→ What is being asked
Only certain lines below are wanted: those starting at the line containing "pose proof (Forall_lookup_1" and ending at the line containing "Lemma dev_ok_length lk", both included, each retyped exactly.

→ Entries supplied
(* ===== verification/CharDriverInv.v ===== *)
(** * The driver's invariant: memory ownership and the abstract device

    [repr] ties a driver state to the lines it keeps.  Every block of the heap
    is accounted for: one byte block per kept line, one for the pending line,
    the [struct aesd_buffer_entry] blocks that [aesd_write] allocates and
    never frees ([leaks]), and what a running call holds ([extra]).  [view] is
    the part of it that the mutex protects, which is all a reader looks at. *)

From S2P Require Import Prelude Memory CircularBuffer DeviceSpec Kernel Steps CharDriver.
From S2P Require Import CharDriverSpec RelyGuarantee.

(** A line with the location of its block. *)
Abbreviation placed := (prod loc (list byte)).

Definition line_entry (x : placed) : aesd_buffer_entry :=
  mk_entry (Ptr x.1 0) (Z.of_nat (length x.2)).
Definition line_cell (x : placed) : loc * block := (x.1, Bytes x.2).
Definition leak_cell (x : loc * aesd_buffer_entry) : loc * block := (x.1, EntryBlk x.2).

Definition partial_entry (pt : option placed) : aesd_buffer_entry :=
  from_option line_entry null_entry pt.

Definition cells (ll : list placed) (pt : option placed)
    (leaks : list (loc * aesd_buffer_entry)) : list (loc * block) :=
  (line_cell <$> ll) ++ (line_cell <$> option_list pt) ++ (leak_cell <$> leaks).

Section invariant.
Context `{K : Kernel} {HK : KernelLaws K}.
Implicit Types (s : kstate module_state) (m : module_state) (ll : list placed)
  (pt : option placed) (leaks : list (loc * aesd_buffer_entry)).

Definition fits (x : placed) : Prop := (Z.of_nat (length x.2) ≤ KMALLOC_MAX_SIZE)%Z.

(** The buffer holds the entries of the lines. *)
Record lines_ok (b : aesd_circular_buffer) ll : Prop := {
  ok_cb : cb_wf b;
  ok_queue : queue b = line_entry <$> ll;
  ok_fits : Forall fits ll }.

Record dev_ok (lk : bool) m ll pt : Prop := {
  ok_lock : lock (aesd_device m) = lk;
  ok_lines : lines_ok (circular_buffer (aesd_device m)) ll;
  ok_partial : partial (aesd_device m) = partial_entry pt;
  ok_part_fits : Forall fits (option_list pt) }.

Definition repr (lk : bool) s ll pt leaks (extra : list (loc * block)) : Prop :=
  ∃ m, dev_ok lk m ll pt ∧ st s m (cells ll pt leaks ++ extra).

(** The abstract device. *)
Definition adev_of ll pt : adev := ADev ll.*2 (from_option snd [] pt).

(** While no writer runs: nothing else is allocated. *)
Definition idle_repr (lk : bool) s (a : adev) leaks : Prop :=
  ∃ ll pt, repr lk s ll pt leaks [] ∧ a = adev_of ll pt ∧ adev_wf a ∧
           (is_Some pt → apart a ≠ []).

(** And between two calls the mutex is free. *)
Definition driver_repr s (a : adev) leaks : Prop := idle_repr false s a leaks.

(** *** Reading the fields *)

Lemma repr_st lk s ll pt leaks extra :
  repr lk s ll pt leaks extra →
  st s (kdev s) (cells ll pt leaks ++ extra) ∧ dev_ok lk (kdev s) ll pt.
Proof. intros (m & Hm & Hs). by destruct Hs as [<- Hh]. Qed.

Lemma repr_intro lk s d ll pt leaks extra cs :
  dev_ok lk d ll pt → st s d cs → cs ≡ₚ cells ll pt leaks ++ extra →
  repr lk s ll pt leaks extra.
Proof. intros Hd Hs Hp. exists d. split; [done|]. by rewrite <-Hp. Qed.

(** *** The lines in the buffer *)

Section lines.
Context {b : aesd_circular_buffer} {ll : list placed} (Hok : lines_ok b ll).

(** The entries are the lines' entries, whatever slot they sit in. *)
Lemma queue_sizes : esize <$> queue b = (λ l : list byte, len l) <$> ll.*2.
Proof. rewrite (ok_queue _ _ Hok), <-!list_fmap_compose. done. Qed.

Lemma queue_sizes_nonneg : Forall (λ e, 0 ≤ esize e)%Z (queue b).
Proof.
  rewrite (ok_queue _ _ Hok). apply Forall_fmap, Forall_true. intros x. simpl. lia.
Qed.

Lemma lines_ok_length : length ll ≤ max_ops.
Proof.
  rewrite <-(length_fmap line_entry), <-(ok_queue _ _ Hok).
  by apply length_queue_le, (ok_cb _ _ Hok).
Qed.

Lemma slot_lookup k x : ll !! k = Some x → entry b !! Z.to_nat (slot b k) = Some (line_entry x).
Proof.
  intros Hk. unfold slot. rewrite <-queue_lookup; [|apply (ok_cb _ _ Hok)|].
  - by rewrite (ok_queue _ _ Hok), list_lookup_fmap, Hk.
  - rewrite (ok_queue _ _ Hok), length_fmap. by eapply lookup_lt_Some.
Qed.

Lemma queue_default k :
  esize (default null_entry (queue b !! k)) = from_option (λ l : list byte, len l) 0%Z (ll.*2 !! k).
Proof. rewrite (ok_queue _ _ Hok), !list_lookup_fmap. by destruct (ll !! k). Qed.

(** The content is bounded, so that the [loff_t] sums do not wrap. *)
Lemma content_bound : (len (concat ll.*2) ≤ 10 * 2 ^ 32)%Z.
Proof.
  pose proof lines_ok_length as Hl. pose proof (ok_fits _ _ Hok) as Hf.
  pose proof kmalloc_max as Hmax.
  assert (len (concat ll.*2) ≤ len ll * 2 ^ 32)%Z.
  { clear Hl Hok. induction Hf as [|x ll Hx Hf IH]; [done|].
    csimpl. rewrite length_app. unfold fits in Hx. lia. }
  cb_lia.
Qed.

Lemma concat_take_bound k : (len (concat (take k ll.*2)) ≤ 10 * 2 ^ 32)%Z.
Proof.
  pose proof content_bound as Hb.
  rewrite <-(take_drop k ll.*2), concat_app, length_app in Hb. lia.
Qed.

(** The length of a line is a [uint32_t]. *)
Lemma line_u32 k : u32_range (from_option (λ l : list byte, len l) 0%Z (ll.*2 !! k)).
Proof.
  unfold u32_range. destruct (_ !! k) as [l|] eqn:Hl; simpl in *; [|lia].
  rewrite list_lookup_fmap in Hl. destruct (ll !! k) as [x|] eqn:Hx; simplify_eq/=.
  pose proof (Forall_lookup_1 _ _ k x (ok_fits _ _ Hok) Hx) as Hf.
  unfold fits in Hf. pose proof kmalloc_max. lia.
Qed.
End lines.

Lemma dev_ok_length lk m ll pt : dev_ok lk m ll pt → length ll ≤ max_ops.
Proof. intros Hok. apply (lines_ok_length (ok_lines _ _ _ _ Hok)). Qed.

Lemma line_cell_in ll pt leaks extra x :
  x ∈ ll → line_cell x ∈ cells ll pt leaks ++ extra.
Proof.
  intros Hx. unfold cells. rewrite !elem_of_app. left; left.
  by apply (list_elem_of_fmap_2 line_cell).
Qed.

(** *** What the mutex protects *)

(** The buffer, and the blocks its entries point to. *)
Definition view s ll : Prop :=
  lines_ok (cb s) ll ∧ ∀ x, x ∈ ll → kheap s !! x.1 = Some (Bytes x.2).

Definition lines_in s (ls : list (list byte)) : Prop := ∃ ll, view s ll ∧ ls = ll.*2.

Lemma view_intro s d cs ll :
  st s d cs → lines_ok (circular_buffer (aesd_device d)) ll →
  (∀ x, x ∈ ll → line_cell x ∈ cs) → view s ll.
Proof.
  intros [<- Hh] Hok Hin. split; [done|]. intros x Hx.
  eapply heap_is_lookup; [done|]. by apply Hin.
Qed.

Lemma repr_view lk s ll pt leaks extra : repr lk s ll pt leaks extra → view s ll.
Proof.
  intros (m & Hm & Hs). eapply view_intro; [done|apply (ok_lines _ _ _ _ Hm)|].
  intros x. apply line_cell_in.
Qed.

Lemma view_same s s' ll : view s ll → unlocked_same s s' → view s' ll.
Proof.
  intros [Hok Hin] [Hh Hd]. split; [|by rewrite Hh].
  destruct (kdev s) as [[] ?], (kdev s') as [[] ?]; simpl in *. by simplify_eq.
Qed.

(** A state holds one list of lines. *)
Lemma view_inj s ll ll' : view s ll → view s ll' → ll = ll'.
Proof.
  intros [Hok Hin] [Hok' Hin']. pose proof (ok_queue _ _ Hok) as Hq.
  rewrite (ok_queue _ _ Hok') in Hq. clear Hok Hok'.
  revert ll' Hin' Hq. induction ll as [|x ll IH]; intros [|x' ll'] Hin' Hq; try done.
  csimpl in Hq. injection Hq as Hx _ Hq.
  assert (x = x') as ->.
  { pose proof (Hin x ltac:(left)) as H1. pose proof (Hin' x' ltac:(left)) as H2.
    rewrite Hx in H2. destruct x, x'; simpl in *. by simplify_eq. }
  f_equal. apply IH; [| |done]; intros y Hy; [apply Hin|apply Hin']; by right.
Qed.

Lemma lines_in_view s ll a : view s ll → lines_in s (alines a) → alines a = ll.*2.
Proof. intros Hv (ll' & Hv' & ->). by rewrite (view_inj _ _ _ Hv Hv'). Qed.

(** What other threads leave alone while a call holds the mutex. *)
Definition keeps s s' : Prop :=
  held s' = held s ∧ cb s' = cb s ∧ ∀ ll, view s ll → view s' ll.

#[global] Instance unlocked_preorder : PreOrder unlocked_same.
Proof. split; [done|]. intros s1 s2 s3 [H1 H2] [H3 H4]. split; congruence. Qed.

#[global] Instance keeps_preorder : PreOrder keeps.
Proof.
  split; [done|]. intros s1 s2 s3 (H1 & H2 & H3) (H4 & H5 & H6).
  split_and!; [congruence|congruence|eauto].
Qed.

Lemma ticked_keeps s s' : ticked s s' → keeps s s'.
Proof.
  intros Ht. pose proof (λ ll Hv, view_same _ _ ll Hv (ticked_same _ _ Ht)) as Hv.
  destruct Ht as [_ Hd]. split_and!; [by rewrite Hd..|done].
Qed.

(** A step between two states with the same buffer and the lines' blocks. *)
Lemma keeps_intro s s' d d' cs cs' ll :
  st s d cs → st s' d' cs' → lines_ok (circular_buffer (aesd_device d)) ll →
  lock (aesd_device d') = lock (aesd_device d) →
  circular_buffer (aesd_device d') = circular_buffer (aesd_device d) →
  (∀ x, x ∈ ll → line_cell x ∈ cs) → (∀ x, x ∈ ll → line_cell x ∈ cs') →
  keeps s s'.
Proof.
  intros Hs Hs' Hok Hl Hb Hin Hin'. pose proof (view_intro _ _ _ _ Hs Hok Hin) as Hv.
  destruct Hs as [<- Hh], Hs' as [<- Hh']. split_and!; [done..|].
  intros ll' Hv'. rewrite <-(view_inj _ _ _ Hv Hv').
  eapply view_intro; [by split|by rewrite Hb|done].
Qed.

(** *** The two kinds of call *)

(** A reader changes nothing; it commits to an answer that fits the lines. *)
Definition reader (R : adev → answer → Prop) : role := {|
  rely h s s' := h = true → keeps s s';
  guar h s s' := ticked s s';
  lock_inv s := ∃ ll, view s ll;
  commit x _ s := ∀ a, adev_wf a → lines_in s (alines a) → R a x;
  back_out x _ _ := ∀ a, adev_wf a → R a x;
  final _ _ := True;
  oops := safe |}.

(** What a write leaves to the readers. *)
Definition write_effect (a : adev) leaks data f_pos (x : answer) (g : ghost) s : Prop :=
  x.2 = [] ∧ adev_wf g.1 ∧ lines_in s (alines g.1) ∧
  ∃ n, write_result a data f_pos x.1.1 x.1.2 g.1 n ∧ length g.2 = length leaks + n.

(** A writer owns the pending line and its buffer all the time, and the lines
    while it holds the mutex; others take the mutex and release it. *)
Definition writer (a : adev) leaks (data : list byte) (f_pos : Z) : role := {|
  rely h s s' := unlocked_same s s' ∧ (h = true → held s' = held s);
  guar h s s' := held s' = held s ∧ (h = false → keeps s s');
  lock_inv _ := True;
  commit := write_effect a leaks data f_pos;
  back_out := write_effect a leaks data f_pos;
  final g s := idle_repr (held s) s g.1 g.2;
  oops := entry_oops |}.

#[global] Instance reader_laws R : RoleLaws (reader R).
Proof.
  split; simpl.
  - intros h. split; [by intros s _|]. intros s1 s2 s3 H1 H2 ?. by etransitivity; eauto.
  - intros _ s s' [_ ->]. done.
  - intros _ s s' (ll & Hv) Ht. exists ll. by apply (ticked_keeps _ _ Ht).
  - intros s s' (ll & Hv) Hs. exists ll. by eapply view_same.
Qed.

#[global] Instance writer_laws a leaks data f_pos : RoleLaws (writer a leaks data f_pos).
Proof.
  split; simpl; [|by intros h s s' [? _]|done..].
  intros h. split; [by intros s; split; [split|]|].
  intros s1 s2 s3 [[H1 H2] H3] [[H4 H5] H6].
  split; [split; congruence|]. intros Hh. rewrite H6 by done. by apply H3.
Qed.
End invariant.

→ Solution below
  pose proof (Forall_lookup_1 _ _ k x (ok_fits _ _ Hok) Hx) as Hf.
  unfold fits in Hf. pose proof kmalloc_max. lia.
Qed.
End lines.

Lemma dev_ok_length lk m ll pt : dev_ok lk m ll pt → length ll ≤ max_ops.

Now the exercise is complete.